Она в полном одиночестве стояла на небольшом возвышении в некотором удалении от отеля. Выкрашенные белой краской стены блестели в косых лучах вечернего солнца. Яркая и веселая церквушка казалась сказочной на мрачном фоне узкого и извилистого фьорда. Над длинной, усеянной валунами долиной громоздились холодные и неприступные горы, укрытые сверкающим белым снежным покрывалом. За кладбищем шумел ручей, стремительно несущийся с гор к фьорду.
Я открыл ворота и по дорожке пошел к церкви, по пути осматривая могилы. Над некоторыми стояли каменные памятники, но многие захоронения были отмечены простыми деревянными крестами, на которых черной краской были написаны имена усопших. Тень от церкви протянулась через кладбище до самого берега фьорда. То, что я искал, оказалось ярко освещено солнцем, поскольку находилось на самом краю. Это был свежевыкрашенный крест с именем Бернт Ольсен. Он выглядел в точности как в той газетной вырезке — маленький белый крест на фоне белой церквушки. Что не попало в кадр, так это вздымающиеся за церковью горы. Не передавал снимок и холодной отчужденности этого места.
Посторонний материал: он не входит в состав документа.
(** Dropping bytes from the front shifts the bits. *)
Lemma bit_drop arr n k : 0 <= k -> bit (drop n arr) k = bit arr (k + 8 * Z.of_nat n).
Proof.
  intros Hk. unfold bit.
  destruct (Z.leb_spec 0 k), (Z.leb_spec 0 (k + 8 * Z.of_nat n)); try lia. simpl.
  rewrite lookup_drop.
  replace (Z.to_nat ((k + 8 * Z.of_nat n) / 8)) with (n + Z.to_nat (k / 8))%nat
    by (Z.div_mod_to_equations; lia).
  by replace ((k + 8 * Z.of_nat n) mod 8) with (k mod 8) by (Z.div_mod_to_equations; lia).
Qed.

Lemma bit_take arr n k :
  bit (take n arr) k = if k <? 8 * Z.of_nat n then bit arr k else false.
Proof.
  destruct (Z.ltb_spec k (8 * Z.of_nat n)).
  - unfold bit. destruct (Z.leb_spec 0 k); [|done]. simpl.
    by rewrite lookup_take_lt by (Z.div_mod_to_equations; lia).
  - apply bit_out. rewrite length_take. lia.
Qed.

End Bits.

(** ** The abstract receiver *)

(** The first TSN expected, and the TSNs got (or skipped by the sender). *)
Record received := Received { first : Z; got : gset Z }.

Definition has (s : received) (t : Z) : Prop := t < first s \/ t ∈ got s.

#[export] Instance has_dec s t : Decision (has s t).
Proof. unfold has. apply _. Defined.

Definition receive (s : received) (t : Z) : received := Received (first s) ({[t]} ∪ got s).

(** Give up TSNs (reneging). *)
Definition renege (s : received) (t : Z) : received := Received (first s) (got s ∖ {[t]}).

(** Everything up to [c] counts as got. *)
Definition skip_to (s : received) (c : Z) : received := Received (Z.max (first s) (c + 1)) (got s).

Lemma has_receive s t u : has (receive s t) u <-> u = t \/ has s u.
Proof. unfold has, receive. simpl. set_solver. Qed.

Lemma has_renege s t u : first s <= t -> has (renege s t) u <-> u <> t /\ has s u.
Proof.
  unfold has, renege. simpl. intros.
  rewrite elem_of_difference, elem_of_singleton. split; [|naive_solver].
  intros [H1 | H1]; [|naive_solver]. split; [lia | by left].
Qed.


Lemma has_skip s c u : has (skip_to s c) u <-> u <= c \/ has s u.
Proof.
  unfold has, skip_to. simpl.
  destruct (Z.max_spec (first s) (c + 1)) as [[? ->] | [? ->]]; split;
    (intros [|[|]] || intros [|]); (left; lia) || (right; left; lia) || (right; right; done) || (right; done).
Qed.

(** ** The relation *)

(** A bit is set in one of the arrays. *)
Definition seen (a : tsn_map) (g : Z) : bool := bit (mapping_array a) g || bit (nr_mapping_array a) g.

(** How far a highest TSN may lag behind the base of the arrays. *)
Definition lag_max : Z := 1073741824 + 16384.

(** The arrays of [a] start at [B] and stand for [s]; no bit of an array is above
    its highest TSN, [Hm] or [Hn]. *)
Record Arr (s : received) (B Hm Hn : Z) (a : tsn_map) : Prop := {
  arr_len_m : Z.of_nat (length (mapping_array a)) = mapping_array_size a;
  arr_len_nr : Z.of_nat (length (nr_mapping_array a)) = mapping_array_size a;
  arr_size : 1 <= mapping_array_size a <= 1056;
  arr_ok_m : bytes_ok (mapping_array a);
  arr_ok_nr : bytes_ok (nr_mapping_array a);
  arr_base : mapping_array_base_tsn a = u32 B;
  arr_hm : highest_tsn_inside_map a = u32 Hm;
  arr_hn : highest_tsn_inside_nr_map a = u32 Hn;
  arr_below : forall t, t < B -> has s t;
  arr_above : forall t, B + 8 * mapping_array_size a <= t -> ~ has s t;
  arr_bits : forall t, B <= t < B + 8 * mapping_array_size a -> has s t <-> seen a (t - B) = true;
  arr_top_m : forall g, bit (mapping_array a) g = true -> B + g <= Hm;
  arr_top_nr : forall g, bit (nr_mapping_array a) g = true -> B + g <= Hn;
  arr_in_m : B - lag_max <= Hm < B + 8 * mapping_array_size a;
  arr_in_nr : B - lag_max <= Hn < B + 8 * mapping_array_size a
}.

(** ... and its cumulative TSN is [C], up to which everything has been got. *)
Record Repr (s : received) (B C Hm Hn : Z) (a : tsn_map) : Prop := {
  repr_arr : Arr s B Hm Hn a;
  repr_cum : cumulative_tsn a = u32 C;
  repr_win : B - 1 <= C < B + 8 * mapping_array_size a;
  repr_below : forall t, t <= C -> has s t;
  repr_max : C <= Z.max Hm Hn;
  repr_first : first s <= C + 1;
  repr_dups : length (dup_tsns a) = 20%nat /\ 0 <= numduptsns a <= 20
}.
Я вспомнил, каким Фарнелл был в Родезии. Он часто говорил о таких местах, как это. Он мог часами рассказывать о снегах, расположенных высоко в горах ледниках и разрезающих эти горы узких фьордах, пока чад от лампы наполнял нашу хижину, а уровень виски в бутылке неуклонно понижался. Тогда эти места практически невозможно было себе представить, потому что там, где мы находились, стояла неимоверная сушь и земля рассыпалась в пыль под палящим солнцем. Но теперь я понял, о чем он тогда мне говорил. И я был рад тому, что его похоронили здесь, в земле, которую он любил и ради богатств которой пожертвовал всем, что у него было.